About Modbus

The Basics

Background

Modbus is an open-sourced client-server protocol developed in 1979. Modbus is a common communication standard used in industrial automation, where it is used to enable communication between PLCs, motor controllers, sensors, upstream SCADA systems, and more.

Modbus is a multi-drop communication bus, meaning there can be multiple devices connected to a single network. The device requesting the data is called the Modbus Client (master) and the device receiving and/or returning data is the Modbus Server (slave). Each Server device connected via Modbus will have its own unique Server Address. In a typical Modbus network, there is one Client and up to 247 Servers that can be connected. In the example application highlighted in this page, the Particle device is the Client and will be controlling the Modbus network.

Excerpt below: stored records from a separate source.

(** The allocation that the server has for the client. *)
Definition allocation_of (key tid : list Z) : Allocation :=
  set_identity tid (w_user w) (Allocation_new (mkConn (w_addr w) SocketAddress_Clear PROTO_UDP (w_socket w)) (w_relay w) key).
Lemma second_round sv key ops t t1 u u1 T st : world_ok w sv key → inv_after ops sv → is_u32 u → TimeDiff u1 u < kNonceTimeout →
  next_object st = 3 → 0 ≤ t ≤ t1 → t1 < T ≤ t1 + 540000 → t1 + 540000 < HALF →
  ready random_id 2 t T (prepared (TurnAllocateRequest (auth_of sv key u)) (StunMessage_new CTurn) (random_id 2)) st →
  apart st → credentials_of st = auth_of sv key u →
  let p := msg_wire (request_message (TurnAllocateRequest (auth_of sv key u)) (random_id 2)) in
  let rep := msg_wire (reply STUN_ALLOCATE_RESPONSE (random_id 2) (allocate_attrs (w_addr w) (w_relay w) 600) key (config sv)) in
  let sv' := send (ToClient (w_socket w) (w_addr w) rep) (allocated (w_socket w) (w_addr w) (w_relay w) key (random_id 2) (w_user w) 600 u1 sv) in
  ∃ st', net_step random_id (w_addr w) (w_server w) (w_socket w) (w_relay w) (NClient PDispatch t1 u1) (mkNet st sv) = Some (mkNet st' sv') ∧
    idle random_id T st' ∧ apart st' ∧ credentials_of st' = auth_of sv key u ∧ connected_ st' = true ∧ next_object st' = 4 ∧
    port_events st' = port_events st ++ [PortSend (w_server w) p; PortAddAddress (w_relay w) related_of ICE_TYPE_PREFERENCE_RELAY] ∧
    will_send 3 (TurnRefreshRequest (auth_of sv key u)) (t1 + 540000) st' ∧
    inv_after ops sv' ∧ heap sv' !! next_addr sv = Some (allocation_of key (random_id 2)).
Proof.
  intros Hw Hi Hu Hage Hn Ht Ht1 HT Hready Hap Hcr p rep sv'. pose proof (proj1 Hids 2) as Hid. pose proof (auth_of_ok sv key u Hw) as Hauth.
  set (k := TurnAllocateRequest (auth_of sv key u)) in *. pose proof (wo_allocate _ _ _ Hw) as Hca.
  pose proof (message_request_ok k (random_id 2) Hid Hauth I) as Hrq.
  assert (ValidateNonce (nonce_key_ (config sv)) (nonce_of sv u) u1 = true) as Hnonce.
  { unfold nonce_of. rewrite nonce_accepted; [by apply Z.ltb_lt|apply Hca|done]. }
  destruct (allocate_step ops sv (w_socket w) (w_addr w) (w_relay w) (w_user w) key (nonce_of sv u) (random_id 2) _ (Z.shiftl 17 24) u1 Hi Hca Hrq Hnonce eq_refl eq_refl)
    as (Et & Hmr & Hval).
  change (ComputeLifetime (built CTurn STUN_ALLOCATE_REQUEST (random_id 2) (request_attrs k ++ auth_attrs (request_auth k)))) with 600 in *.
  set (msg := reply _ _ _ _ _) in *. destruct (allocated_inv ops (w_socket w) (w_addr w) (w_relay w) (w_user w) key (random_id 2) 600 u1 sv Hi Hca (proj2 (world_key _ _ Hw))) as [Hi' E'].
  injection Hcr as Eu Er En Eh.
  apply (success_round sv _ 2 k msg t t1 u1 T st (λ st', idle random_id T st' ∧ apart st' ∧ credentials_of st' = auth_of sv key u ∧ connected_ st' = true ∧ next_object st' = 4 ∧
    port_events st' = port_events st ++ [PortSend (w_server w) p; PortAddAddress (w_relay w) related_of ICE_TYPE_PREFERENCE_RELAY] ∧
    will_send 3 (TurnRefreshRequest (auth_of sv key u)) (t1 + 540000) st' ∧
    inv_after ops sv' ∧ heap sv' !! next_addr sv = Some (allocation_of key (random_id 2)))); try done; try lia.
  { by rewrite (ap_server _ Hap). }
  { apply Hw. }
  { by rewrite Eh. }
  intros mg st1 Hidle.
  destruct (allocation_taken (config sv) key (random_id 2) t1 T st1 Hidle) as (st' & Est & Hidle' & Hap' & Hcr' & Hc' & Hn' & He' & Hws);
    [change (next_object st < max_objects); unfold max_objects; lia|lia|lia|by destruct Hap|change (hash_p st ≠ []); rewrite Eh; apply (world_key sv); done|].
  assert (credentials_of st1 = auth_of sv key u) as Eauth by (unfold credentials_of, auth_of; cbn; congruence). rewrite Eauth in *.
  change (next_object st1) with (next_object st) in *. rewrite Hn in *. exists st'. split; [exact Est|]. split; [done|]. split; [done|].
  split; [done|]. split; [done|]. split; [done|]. split; [|split; [done|split; [by apply inv_send|exact E']]].
  rewrite He'. cbn [port_events st1 tp_manager port_event]. by rewrite <- app_assoc.
Qed.
End connect.

(** ** Connecting *)

Section properties.
Context `{Platform} (random_id : Z → list Z).

Lemma world_send w sv key e : world_ok w sv key → world_ok w (send e sv) key.
Proof. intros [Hca ? ? ? ? ? ?]. split; try done. by destruct Hca. Qed.

Definition run_world (w : world) : list net_op → network → option network :=
  net_run random_id (w_addr w) (w_server w) (w_socket w) (w_relay w).
(** The client starts, and dispatches its two requests. *)
Definition connect_ops (t t1 t2 u1 u2 : Z) : list net_op :=
  [NClient (PPrepareAddress true) t u1; NClient PDispatch t1 u1; NClient PDispatch t2 u2].

Lemma connects w sv key ops t t1 t2 u1 u2 T : ids_ok random_id → world_ok w sv key → inv_after ops sv →
  0 ≤ t ≤ t1 → t1 ≤ t2 → t2 < T ≤ t2 + 540000 → t2 + 540000 < HALF → is_u32 u1 → TimeDiff u2 u1 < kNonceTimeout →
  ∃ cl sv' p1 p2, run_world w (connect_ops t t1 t2 u1 u2) (mkNet (client_of w) sv) = Some (mkNet cl sv') ∧
    idle random_id T cl ∧ apart w cl ∧ credentials_of cl = auth_of w sv key u1 ∧ connected_ cl = true ∧ next_object cl = 4 ∧
    port_events cl = [PortSend (w_server w) p1; PortSend (w_server w) p2; PortAddAddress (w_relay w) (related_of w) ICE_TYPE_PREFERENCE_RELAY] ∧
    will_send 3 (TurnRefreshRequest (auth_of w sv key u1)) (t2 + 540000) cl ∧
    inv_after ops sv' ∧ heap sv' !! next_addr sv = Some (allocation_of w key (random_id 2)) ∧ config sv' = config sv ∧
    server_sockets_ sv' = server_sockets_ sv ∧ pending (next_addr sv) (u32 (u2 + 600000)) (queue sv') ∧
    ∃ q1 q2, sent sv' = sent sv ++ [ToClient (w_socket w) (w_addr w) q1; ToClient (w_socket w) (w_addr w) q2].
Proof.
  intros Hids Hw Hi Ht Ht1 HT HT' Hu Hage. unfold run_world, connect_ops. cbn [net_run].
  destruct (prepare random_id Hids w sv key t T Hw) as (st & Ep & Hready & Hap & Hcr & Hc & Hn & He); [lia|lia|].
  rewrite (net_silent random_id _ _ _ _ (PPrepareAddress true) t u1 (client_of w) sv st Ep He). cbn [mbind option_bind].
  destruct (first_round random_id Hids w sv key ops t t1 u1 T st Hw Hi Hn Ht) as (st1 & Es1 & Hready1 & Hap1 & Hcr1 & Hc1 & Hn1 & He1); [lia|lia|done..|].
  rewrite Es1. cbn [mbind option_bind]. set (sv1 := send _ sv) in *.
  destruct (second_round random_id Hids w sv1 key ops t1 t2 u1 u2 T st1 (world_send _ _ _ _ Hw) (inv_send _ _ _ _ Hi) Hu Hage Hn1)
    as (st2 & Es2 & Hidle & Hap2 & Hcr2 & Hc2 & Hn2 & He2 & Hws & Hi2 & Eal); [lia|lia|lia|done..|].
  rewrite Es2. cbn [mbind option_bind]. eexists st2, _, _, _. split; [reflexivity|]. rewrite He2, He1, He. split_and!; try done.
  - destruct (ti_timers _ _ _ Hi) as (Hstop & _). by apply (pending_post 600000).
  - eexists _, _. cbn [sent send]. unfold sv1. cbn. by rewrite <- app_assoc.
Qed.

(** C3. A TURN client connects to a TURN server: for every client whose user name the
    server has the key of, computed from its password, and every state that the server can
    reach in which it has no allocation for the client and may allocate, when the network
    delivers the packets, the client becomes connected with the exchange of two requests:
    the first is challenged, the second carries the credentials and an HMAC.
    In the end the client has sent two packets, to the server, and announced exactly the
    address that the server relays from; the server has an allocation for the client with
    the same key, user and address, and a timer for its ten minutes; and the client has a
    refresh request with its credentials that is to be sent after nine minutes. *)
Theorem turn_client_connects w random ops sv key t t1 t2 u1 u2 : ids_ok random_id →
  turn_ops_ok ops (TurnServer_new random) → turn_run ops (TurnServer_new random) = Some sv → world_ok w sv key →
  0 ≤ t ≤ t1 → t1 ≤ t2 → t2 + 540000 < HALF → is_u32 u1 → TimeDiff u2 u1 < kNonceTimeout →
  ∃ cl sv' al p1 p2,
    run_world w (connect_ops t t1 t2 u1 u2) (mkNet (client_of w) sv) = Some (mkNet cl sv') ∧ connected_ cl = true ∧
    port_events cl = [PortSend (w_server w) p1; PortSend (w_server w) p2; PortAddAddress (w_relay w) (related_of w) ICE_TYPE_PREFERENCE_RELAY] ∧
    FindAllocation (mkConn (w_addr w) SocketAddress_Clear PROTO_UDP (w_socket w)) sv' = Some (Some (next_addr sv)) ∧
    heap sv' !! next_addr sv = Some al ∧ (key_ al, username_ al, external_socket_ al) = (hash_p cl, username_p cl, w_relay w) ∧
    pending (next_addr sv) (u32 (u2 + 600000)) (queue sv') ∧
    will_send 3 (TurnRefreshRequest (credentials_of cl)) (t2 + 540000) cl.
Proof.
  intros Hids Ho Erun Hw Ht Ht1 HT Hu Hage. destruct (run_inv ops [] (TurnServer_new random)) as (st1 & E1 & Hi); [apply turn_new_inv|done|].
  rewrite E1 in Erun. injection Erun as ->. cbn [app] in Hi. clear Ho E1.
  destruct (connects w sv key ops t t1 t2 u1 u2 (t2 + 540000) Hids Hw Hi Ht Ht1) as (cl & sv' & p1 & p2 & Er & _ & Hap & Hcr & Hc & _ & He & Hws & Hi' & Eal & _ & _ & Hp & _); [lia|done..|].
  exists cl, sv', (allocation_of w key (random_id 2)), p1, p2. rewrite Hcr. split; [done|]. split; [done|]. split; [done|]. split; [|split; [done|]].
  - rewrite (inv_find _ _ _ _ Hi') by (split_and!; [done|done|apply (wo_allocate _ _ _ Hw)]).
    pose proof (allocation_found ops _ _ _ Hi' Eal) as Ef. cbn [conn_ allocation_of set_identity Allocation_new src_] in *. by rewrite Ef.
  - split; [|done]. rewrite (ap_user _ _ Hap). injection Hcr as _ _ _ ->. done.
Qed.
End properties.

(** ** Witness *)

Lemma sample_ids : ids_ok sample_random.
Proof.
  split.
  - intros i. split; [apply be_encode_ok|apply zlen_be_encode].
  - intros i j Hi Hj E. apply (f_equal be_decode) in E. unfold sample_random in E. unfold max_objects in *. rewrite !be_decode_encode in E by (cbn; lia). done.
Qed.
Definition net_password : list Z := text "secret".
Definition net_key : list Z := md5_spec (text "user" ++ [58] ++ text "realm" ++ [58] ++ net_password).
Definition net_config : TurnConfig :=
  mkConfig turn_nonce_key (text "realm") (text "software") (Some (λ _ _, (true, net_key))) None false true SocketAddress_Clear.
Definition net_ops : list turn_op := [TConfigure net_config; TAddSocket 7 PROTO_UDP SocketAddress_Clear].
Definition sample_world : world :=
  mkWorld turn_client trust_server 7 turn_relay (text "user") net_password (IPAddress_v4 [192; 168; 1; 5]) true false false.
Lemma net_key_ok `{Platform} : ComputeStunCredentialHash (text "user") (text "realm") net_password = Some net_key ∧ bytes_ok net_key.
Proof. split; [apply ComputeStunCredentialHash_md5; apply text_ok|apply (hash_bytes (D := MD5Context) (hash := md5_spec))]. Qed.
Definition net_server_state : TurnServer :=
  set_server_sockets <[7 := PROTO_UDP]> (set_sockets <[7 := SocketAddress_Clear]> (set_config net_config (TurnServer_new turn_nonce_key))).
Lemma net_ops_ok `{Platform} : turn_ops_ok net_ops (TurnServer_new turn_nonce_key) ∧ turn_run net_ops (TurnServer_new turn_nonce_key) = Some net_server_state.
Proof. split; [|done]. split; [intros ? ?; apply net_key_ok|]. by split. Qed.
Lemma sample_world_ok `{Platform} : world_ok sample_world net_server_state net_key.
Proof.
  destruct sample_addrs as (Hc & Hr & _). split.
  - split; [by eexists|exact Hc|exact Hr|done|repeat split; try apply text_ok; by vm_compute|done|done|done].
  - apply net_key_ok.
  - split; [split; [apply text_ok|done]|done].
  - split; [apply text_ok|done].
  - done.
  - split; [apply ip_okb_ok; reflexivity|done].
  - done.
Qed.
Lemma turn_client_connects_witness :
  let p := zero_platform in
  ∃ cl sv' al p1 p2,
    run_world sample_random sample_world (connect_ops 1000 1050 1200 5000 5100) (mkNet (client_of sample_world) net_server_state) = Some (mkNet cl sv') ∧
    connected_ cl = true ∧
    port_events cl = [PortSend trust_server p1; PortSend trust_server p2; PortAddAddress turn_relay turn_client ICE_TYPE_PREFERENCE_RELAY] ∧
    heap sv' !! 1 = Some al ∧ (key_ al, username_ al, external_socket_ al) = (hash_p cl, username_p cl, turn_relay).
Proof.
  intros p. destruct net_ops_ok as [Ho Er].
  destruct (turn_client_connects sample_random sample_world turn_nonce_key net_ops net_server_state net_key 1000 1050 1200 5000 5100 sample_ids Ho Er sample_world_ok)
    as (cl & sv' & al & p1 & p2 & E & Hc & He & _ & Eal & Ek & _); [lia|lia|reflexivity|split; lia|reflexivity|].
  exists cl, sv', al, p1, p2. exact (conj E (conj Hc (conj He (conj Eal Ek)))).
Defined.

Modbus has many benefits, but the main benefit is reliable communication that can be transmitted over large distances by using RS-485. RS-485 is a differential communication standard that provides far superior noise immunity when compared to RS-232. This allows for much longer transmission lines which is key for industrial applications like motor control, system monitoring, power meters, and sensors like temperature, humidity, and pressure.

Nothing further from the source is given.